▶ **ACTIVITY**
Between the line containing "Class SpaceAlloc (S" and the line containing "Definition entry_get (st" lies a run of lines; give that run again exactly, with both of those lines, and nothing else from the entries below.

▶ **Stored items from a collection**
(* ===== verification/IpcDealloc.v ===== *)
(** * Releasing a user reference keeps the rights of a space

    [ipc_right_dealloc] fails no assertion on a space whose rights agree with
    the ports, gives the capability that the abstract function [dealloc_view]
    says, keeps the invariant and loses no port reference. *)

From S2P Require Import Prelude PortName IpcTable IpcTypes IpcMqueue IpcPort IpcWorld.
From S2P Require Import IpcPortOps IpcRequests IpcSpaceInv IpcCap IpcRight IpcRightBits IpcRightInv.
From S2P Require Import IpcRightSteps.

Section Spec.
Implicit Types (w : world) (v : eview).

(** ** The abstract effect *)

(** The port of a right is dead. *)
Definition port_died w v : bool :=
  is_port_type (ev_type v) && negb (from_option ip_active true (w_ports w !! ev_object v)).

(** [d] user references more. *)
Definition add_view v (d : Z) : eview := v_set_bits (u32 (ev_bits v + d)) v.
Definition less_one v : eview := add_view v (-1).

(** What is left of a right that lost a user reference. *)
Definition release_view v : option eview :=
  if ev_type v =? MACH_PORT_TYPE_SEND_RECEIVE then
    Some (if urefs v =? 1 then v_set_bits (no_send_bits (ev_bits v)) v else less_one v)
  else if (ev_type v =? MACH_PORT_TYPE_RECEIVE) || (ev_type v =? MACH_PORT_TYPE_PORT_SET) then Some v
  else if urefs v =? 1 then None else Some (less_one v).

(** The entry after [ipc_right_dealloc]; [None] when it is gone. *)
Definition dealloc_view w v : option eview :=
  if port_died w v then if compat v then None else release_view (died_view v) else release_view v.

Definition dealloc_return w v : kern_return :=
  if (ev_type v =? MACH_PORT_TYPE_RECEIVE) || (ev_type v =? MACH_PORT_TYPE_PORT_SET) then KERN_INVALID_RIGHT
  else if port_died w v && compat v then KERN_INVALID_NAME else KERN_SUCCESS.

Lemma release_view_urefs v :
  ev_type v = MACH_PORT_TYPE_DEAD_NAME \/ ev_type v = MACH_PORT_TYPE_SEND \/ ev_type v = MACH_PORT_TYPE_SEND_ONCE ->
  release_view v = if urefs v =? 1 then None else Some (less_one v).
Proof. unfold release_view. by intros [-> | [-> | ->]]. Qed.

Lemma port_died_false w v q :
  w_ports w !! ev_object v = Some q -> ip_active q = true -> port_died w v = false.
Proof. intros Hq Ha. unfold port_died. rewrite Hq. cbn. rewrite Ha. apply andb_false_r. Qed.

Lemma port_died_true w v q : is_port_type (ev_type v) = true ->
  w_ports w !! ev_object v = Some q -> ip_active q = false -> port_died w v = true.
Proof. intros Ht Hq Ha. unfold port_died. rewrite Hq, Ht. cbn. by rewrite Ha. Qed.

Lemma add_view_fields v d : is_u32 (ev_bits v) -> 0 <= urefs v + d <= MACH_PORT_UREFS_MAX ->
  same_place (ev_bits v) (ev_bits (add_view v d)) /\ ev_type (add_view v d) = ev_type v /\
  urefs (add_view v d) = urefs v + d /\ marequest (add_view v d) = marequest v /\ compat (add_view v d) = compat v.
Proof.
  intros Hb Hu. unfold urefs, ev_type, marequest, compat, add_view in *. cbn.
  rewrite add_urefs_type, add_urefs, !add_urefs_bit by done. split_and!; [by apply add_urefs_place|done..].
Qed.
(* ===== verification/IpcObject.v ===== *)
(** * Objects and capabilities (ipc/ipc_object.c, and its clients in ipc_port.c and ipc_pset.c)

    Operations on a whole space by name: allocating objects and names, copying
    capabilities in and out, and renaming.  They find or allocate the entry and
    leave the rest to ipc_right.c.  The operations that allocate entries release
    the space lock while the table grows; an environment [obj_env] says what
    memory there is and what others do to the space and to the ports then. *)

From S2P Require Import Prelude PortName IpcTable IpcTypes IpcMqueue IpcPort IpcWorld.
From S2P Require Import IpcPortOps IpcEntry IpcSpaceInv IpcCap IpcRight IpcRightCopy.

(** The allocation of entries, beside [CapSpace]. *)
Class SpaceAlloc (S : Type) := {
  sp_env : Type;
  sp_get : S -> option (S * option (Z * entry_ref));
  sp_grow : sp_env -> S -> option (S * kern_return);
  sp_alloc : sp_env -> S -> option (S * (kern_return + Z * entry_ref));
  sp_alloc_name : sp_env -> Z -> S -> option (S * (kern_return + entry_ref))
}.

Section Object.
Context {S : Type} {CS : CapSpace S} {SA : SpaceAlloc S}.

Record obj_env := mk_obj_env { oe_space : sp_env; oe_world : world -> world }.

Definition entry_get (st : rstate S) : option (rstate S * option (Z * entry_ref)) :=
  LET (s, res) <- sp_get (r_space st) ;; Some (with_space s st, res).

Definition entry_grow_table (env : obj_env) (st : rstate S) : option (rstate S * kern_return) :=
  LET (s, kr) <- sp_grow (oe_space env) (r_space st) ;; Some (mk_rstate s (oe_world env (r_world st)), kr).

Definition entry_alloc (env : obj_env) (st : rstate S) : option (rstate S * (kern_return + Z * entry_ref)) :=
  LET (s, res) <- sp_alloc (oe_space env) (r_space st) ;; Some (mk_rstate s (oe_world env (r_world st)), res).

Definition entry_alloc_name (env : obj_env) (name : Z) (st : rstate S) : option (rstate S * (kern_return + entry_ref)) :=
  LET (s, res) <- sp_alloc_name (oe_space env) name (r_space st) ;;
  Some (mk_rstate s (oe_world env (r_world st)), res).

(** ** Translation *)

(** The object that [name] denotes, if it has the right. *)
Definition ipc_object_translate (st : rstate S) (name right : Z) : option (rstate S * (kern_return + Z)) :=
  LET (st1, res) <- ipc_right_lookup_write st name ;;
  match res with
  | inl kr => Some (st1, inl kr)
  | inr ref =>
      LET v <- cs_entry (r_space st1) ref ;;
      if negb (bit (ev_bits v) (MACH_PORT_TYPE right)) then Some (st1, inl KERN_INVALID_RIGHT)
      else
        ASSERT negb (ev_object v =? IO_NULL) ;;
        Some (st1, inr (ev_object v))
  end.

(** ** Allocation *)

(** [entry->ie_bits |= MACH_PORT_TYPE_DEAD_NAME | 1]. *)
Definition make_dead_name (ref : entry_ref) (st : rstate S) : option (rstate S) :=
  LET v <- cs_entry (r_space st) ref ;;
  ASSERT ev_object v =? IO_NULL ;;
  entry_upd ref (fun v => v_set_bits (Z.lor (ev_bits v) (Z.lor MACH_PORT_TYPE_DEAD_NAME 1)) v) st.

Definition ipc_object_alloc_dead (env : obj_env) (st : rstate S) : option (rstate S * (kern_return + Z)) :=
  LET (st1, res) <- entry_alloc env st ;;
  match res with
  | inl kr => Some (st1, inl kr)
  | inr (name, ref) => LET st2 <- make_dead_name ref st1 ;; Some (st2, inr name)
  end.

Definition ipc_object_alloc_dead_name (env : obj_env) (st : rstate S) (name : Z) : option (rstate S * kern_return) :=
  LET (st1, res) <- entry_alloc_name env name st ;;
  match res with
  | inl kr => Some (st1, kr)
  | inr ref =>
      LET (st2, inuse) <- ipc_right_inuse st1 name ref ;;
      if inuse : bool then Some (st2, KERN_NAME_EXISTS)
      else LET st3 <- make_dead_name ref st2 ;; Some (st3, KERN_SUCCESS)
  end.

Inductive ipc_object_type := IOT_PORT | IOT_PORT_SET.

(** The object after [bzero], with the reference of the entry and [io_bits] set. *)
Definition new_object (otype : ipc_object_type) (object : Z) (w : world) : world :=
  match otype with
  | IOT_PORT => put_port object (mk_port 1 true 0 0 ipc_mqueue_init 0 0 0 0 0 0 None 0 0 0 0 []) w
  | IOT_PORT_SET => put_pset object (mk_pset 1 true 0 ipc_mqueue_init) w
  end.

(** [entry->ie_bits |= type | urefs; entry->ie_object = object;] and the object. *)
Definition install_object (otype : ipc_object_type) (type urefs object : Z) (ref : entry_ref) (st : rstate S)
    : option (rstate S) :=
  LET st1 <- entry_upd ref
    (fun v => v_set_object object (v_set_bits (Z.lor (ev_bits v) (Z.lor type urefs)) v)) st ;;
  Some (with_world (new_object otype object (r_world st1)) st1).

▶ **RESPONSE TO THE EXERCISE**
Class SpaceAlloc (S : Type) := {
  sp_env : Type;
  sp_get : S -> option (S * option (Z * entry_ref));
  sp_grow : sp_env -> S -> option (S * kern_return);
  sp_alloc : sp_env -> S -> option (S * (kern_return + Z * entry_ref));
  sp_alloc_name : sp_env -> Z -> S -> option (S * (kern_return + entry_ref))
}.

Section Object.
Context {S : Type} {CS : CapSpace S} {SA : SpaceAlloc S}.

Record obj_env := mk_obj_env { oe_space : sp_env; oe_world : world -> world }.

Definition entry_get (st : rstate S) : option (rstate S * option (Z * entry_ref)) :=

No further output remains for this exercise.